The official said the PA spent around $100 million per month in Gaza, including for electricity subsidies, and was looking to cut back significantly.
“Those that want to rule Gaza must bear the responsibility of governing it,” the official said.
Azzam al-Ahmad, a senior Abbas ally and negotiator of the 2017 reconciliation agreement, told AFP “the leadership is considering a number of measures.”
Senior Hamas official Bassem Naim said the Islamists had seen similar threats before.
“Any type of sanctions such as electricity, preventing medicine, closing the border or cutting the salaries are intended to blackmail residents into rising against Hamas and they fail,” he told AFP.
“This is the most that Abbas can do.”
Hamas and Abbas’s secular Fatah party have been at loggerheads since the terror group seized control of Gaza from Abbas’s forces in a near civil war in 2007.

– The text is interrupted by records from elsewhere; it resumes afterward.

(** * Context-aware suggestions: cursor classification for JSX and markup

    A shallow embedding of the classifiers of the extension:
    - [Heuristic]: the single-pass scanner [isInJsxTextContent] of
      [src/extension.ts], with [isLikelyTagStart];
    - [Markup]: [isMarkupTextContext] and [isInsideTagAttributes] of
      [src/contextDetector.ts];
    - [Tree]: the syntax-tree classifier [isJsxTextContext] of
      [src/contextDetector.ts], over the node tree the TypeScript parser
      returns (the parser itself is a library and is a parameter here);
    - [Detector]: the class [JsxContextDetector] with its one-slot cache;
    - [Reference]: the markup scanner as the specification words it;
    - [ParseModel]: the trees of the parser for the inputs of the theorems.

    A JavaScript string is a sequence of UTF-16 code units, a [list N]; an
    index is a [Z] (the source computes [i - 1], [offset - 1]
    and compares with [-1]), and reading outside the text gives [None]
    (JavaScript's [undefined]). *)

From Stdlib Require Import List ZArith NArith Bool Lia String Ascii.
Import ListNotations.
Local Open Scope Z_scope.
Set Warnings "-register-all".

(** ** JavaScript strings *)

Module Js.

Definition char := N.
Definition str := list char.

(** A text literal, from the ASCII string that spells it. *)
Definition lit (s : string) : str :=
  List.map N_of_ascii (list_ascii_of_string s).

Definition len (t : str) : Z := Z.of_nat (List.length t).

(** [t[i]]: [None] is [undefined]. *)
Definition charAt (t : str) (i : Z) : option char :=
  if i <? 0 then None else nth_error t (Z.to_nat i).

Definition eqc (a : option char) (c : char) : bool :=
  match a with
  | Some x => N.eqb x c
  | None => false
  end.

(** [a === b] on two characters that may both be missing markers: the source
    compares [char === stringChar] where [stringChar] starts as the empty
    string and [char] may be [undefined]; these two never compare equal, and a
    one-character string is equal to another exactly when the units agree. *)
Definition eqo (a b : option char) : bool :=
  match a, b with
  | Some x, Some y => N.eqb x y
  | _, _ => false
  end.

(** Character codes used by the scanners. *)
Definition LT : char := 60%N.        (* < *)
Definition GT : char := 62%N.        (* > *)
Definition SLASH : char := 47%N.     (* / *)
Definition BACKSLASH : char := 92%N.
Definition DQUOTE : char := 34%N.
Definition SQUOTE : char := 39%N.
Definition BACKTICK : char := 96%N.
Definition DOLLAR : char := 36%N.
Definition LBRACE : char := 123%N.
Definition RBRACE : char := 125%N.
Definition PIPE : char := 124%N.
Definition AMP : char := 38%N.
Definition BANG : char := 33%N.
Definition QUESTION : char := 63%N.
Definition MINUS : char := 45%N.
Definition DOT : char := 46%N.
Definition UNDERSCORE : char := 95%N.
Definition EQUALS : char := 61%N.
Definition COLON : char := 58%N.
Definition RPAREN : char := 41%N.
Definition RBRACKET : char := 93%N.

Definition between (lo hi c : N) : bool := (N.leb lo c && N.leb c hi)%bool.

Definition isUpper (c : char) : bool := between 65 90 c.
Definition isLower (c : char) : bool := between 97 122 c.
Definition isLetter (c : char) : bool := (isUpper c || isLower c)%bool.
Definition isDigit (c : char) : bool := between 48 57 c.

(** [\w]: [A-Za-z0-9_]. *)
Definition isWord (c : char) : bool :=
  (isLetter c || isDigit c || N.eqb c UNDERSCORE)%bool.

(** [\s] of ECMAScript: tab, line feed, vertical tab, form feed, carriage
    return, space, no-break space, the Unicode space separators, the line and
    paragraph separators and the byte order mark. *)
Definition isSpace (c : char) : bool :=
  (between 9 13 c || N.eqb c 32 || N.eqb c 160 || N.eqb c 5760
   || between 8192 8202 c || N.eqb c 8232 || N.eqb c 8233 || N.eqb c 8239
   || N.eqb c 8287 || N.eqb c 12288 || N.eqb c 65279)%bool.
(** C4: [topo_sort] never hits its [expect], and lists every entry once, each
    after the entries it depends on. *)
Theorem topo_sort_correct a :
  wf a →
  ∃ l, topo_sort a = Ok l ∧ NoDup l.*1 ∧
    (∀ k v, (k, v) ∈ l ↔ get k a = Some v) ∧
    (∀ i j f t, l.*1 !! i = Some f → l.*1 !! j = Some t → depends a f t → i < j).
Proof.
  intros Hwf. destruct (dg_toposort_complete _ (wf_acyclic _ Hwf)) as [ns Hns].
  destruct (dg_toposort_sound _ _ Hns) as [Hperm Hbef].
  destruct (topo_sort_fold a ns [] Hwf) as (l & Hl & Hall); [by rewrite Hperm|].
  exists l. unfold topo_sort. rewrite Hns. split; [exact Hl|].
  assert (NoDup ns) as Hnd by (rewrite Hperm, dg_nodes_compact; apply NoDup_seq).
  assert (∀ i k, l.*1 !! i = Some k → ∃ n, ns !! i = Some n ∧ node_indices a !! k = Some n) as Hkey.
  { intros i k Hk. apply list_lookup_fmap_Some in Hk as ([k' v] & -> & Hi).
    destruct (Forall2_lookup_r _ _ _ _ _ Hall Hi) as (n & Hn & [Hk' _]). eauto. }
  split_and!; [by eapply NoDup_entries| |].
  - intros k v. split.
    + intros [p Hp]%list_elem_of_lookup.
      destruct (Forall2_lookup_r _ _ _ _ _ Hall Hp) as (n & _ & [Hk Hv]).
      simpl in *. unfold get. by rewrite Hk.
    + unfold get. intros Hg. destruct (node_indices a !! k) as [n|] eqn:Hn; [|done].
      assert (n ∈ ns) as [p Hp]%list_elem_of_lookup by (rewrite Hperm; eauto using wf_node_valid).
      destruct (Forall2_lookup_l _ _ _ _ _ Hall Hp) as ([k' v'] & Hkv & [Hk' Hv']). simpl in *.
      assert (k' = k) as -> by eauto using wf_inj. simplify_eq. apply list_elem_of_lookup. eauto.
  - intros i j f t Hi Hj (nf & nt & Hf & Ht & He).
    destruct (Hkey i f Hi) as (x & Hx & Hfx), (Hkey j t Hj) as (y & Hy & Hty). simplify_eq.
    destruct (Hbef _ _ He) as (i' & j' & Hi' & Hj' & Hlt).
    pose proof (NoDup_lookup _ _ _ _ Hnd Hx Hi'). pose proof (NoDup_lookup _ _ _ _ Hnd Hy Hj'). lia.
Qed.
End properties.

(** ** Witnesses *)
Section witnesses.
#[local] Existing Instance canonical_order.

(** 1 and 2 before 3, 2 before 4, 3 and 4 before 5. *)
Definition diamond : AcyclicDigraphMap nat nat :=
  foldl (λ a o, run_op o a) new
    [OpAddNode 1 10; OpAddNode 2 20; OpAddNode 3 30; OpAddNode 4 40; OpAddNode 5 50;
     OpAddDependency 1 3; OpAddDependency 2 3; OpAddDependency 2 4;
     OpAddDependency 3 5; OpAddDependency 4 5].

Lemma diamond_wf : wf diamond.
Proof. unfold diamond. cbn [foldl]. repeat apply run_op_wf. apply new_wf. Qed.

Lemma adm_invariant_witness : wf diamond.
Proof. apply adm_invariant. Defined.

Lemma topo_sort_by_level_correct_witness :
  ∃ levels, topo_sort_by_level diamond = Some (Ok levels) ∧
    (λ l, l.*1) <$> levels = [[2; 1]; [4; 3]; [5]] ∧
    ∀ i j f t, key_at levels i f → key_at levels j t → depends diamond f t → i < j.
Proof.
  destruct (topo_sort_by_level_correct diamond diamond_wf) as (levels & Ht & _ & _ & _ & Hs).
  exists levels. split; [exact Ht|]. split; [|exact Hs].
  assert (topo_sort_by_level diamond = Some (Ok [[(2, 20); (1, 10)]; [(4, 40); (3, 30)]; [(5, 50)]])) as Hc
    by (vm_compute; reflexivity).
  rewrite Hc in Ht. injection Ht as <-. reflexivity.
Defined.

Lemma add_dependency_cycle_witness :
  (add_dependency 5 1 diamond).1 = Err CycleDetected ∧ rtc (depends diamond) 1 5.
Proof.
  assert ((add_dependency 5 1 diamond).1 = Err CycleDetected) as He by (vm_compute; reflexivity).
  split; [exact He|]. by apply (add_dependency_cycle 5 1 diamond diamond_wf) in He as (_ & _ & ?).
Defined.

Lemma topo_sort_correct_witness :
  ∃ l, topo_sort diamond = Ok l ∧ ∀ k v, (k, v) ∈ l ↔ get k diamond = Some v.
Proof.
  destruct (topo_sort_correct diamond diamond_wf) as (l & Hl & _ & He & _). exists l. split; [exact Hl|exact He].
Defined.
End witnesses.

End Adm.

Hamas, which is committed to the destruction of Israel, has since fought three bloody wars with the Jewish state and fears of a fourth remain.
Multiple reconciliation attempts between the Palestinian factions have failed but Egypt thought it had made a breakthrough in late 2017 when the two sides agreed to eventually share power.
As part of that agreement Hamas withdrew from border crossings between Gaza and Egypt and Israel, allowing the Palestinian Authority to return and the Egyptian border to be reopened regularly.
The reconciliation agreement has since collapsed in acrimony.
The closing of the Rafah border crossing has created a dilemma for Cairo about whether to leave it open with Hamas in control.
Egypt closed the crossing to traffic out of Gaza following the move, but Hamas says Cairo promised to reopen it.
The Egyptian military sent a senior delegation to the Palestinian enclave on Thursday, led by deputy chief of the Egyptian General Intelligence Services Ayman Badia, in an effort to negotiate a settlement on some of the issues and prevent an escalation.
The delegation left Gaza on Friday afternoon and traveled to Ramallah in the West Bank for talks with the PA.
Israel says it maintains a blockade on Gaza to keep Hamas and other terror groups from rearming or building up defense infrastructure.
‘Short-term thinking’
Hugh Lovatt of the European Council on Foreign Relations think-tank said the PA withdrawal from the border crossings was part of a “package of measures designed to try and squeeze Hamas.”
He warned that the rift could weaken the Palestinians’ ability to respond to American or Israeli pressure.
“It is not irreversible but it is certainly a very negative step. This is short-term thinking triumphing longer-term strategy.”
Nadia Hijab, president of the Al-Shabaka Palestinian think-tank, said the infighting prevented a united front against Israeli policies.
“Palestinians fear that this latest move will cement the division and lead to a complete break between Gaza and the West Bank, something Israel has been pushing,” she said.
Both sides were “playing politics with people’s lives instead of taking on Israel’s 50-year-plus occupation,” she said.
But Israeli military officials are said to oppose moves to cut aid to the Strip, fearing built-up pressure could turn against it.
Senior Egyptian officials were quoted in a report Thursday in the Qatari al-Araby al-Jadid newspaper as saying that the Israeli defense establishment “is concerned that squeezing the Gaza Strip will turn the attention of the Palestinian factions toward” Israel.
A series of protests along the Gaza border calmed in recent months after Hamas and Israel struck an agreement that saw Qatari aid allowed into the territory.
Last week, it was reported that Israel had blocked a third tranche of Qatari funding, after a brief bought of violence that saw an explosive device and a rocket launched into Israel and retaliatory airstrikes.
Violence flared again on Saturday as a rocket was shot into Israel, a day after a Palestinian woman was killed by Israeli fire during border riots. Israel carried out retaliatory airstrikes on Hamas targets late Saturday night.
“If the Israelis do block the money, then I think it is almost a certainty you will see Hamas increasing the tension on the border,” Lovatt said.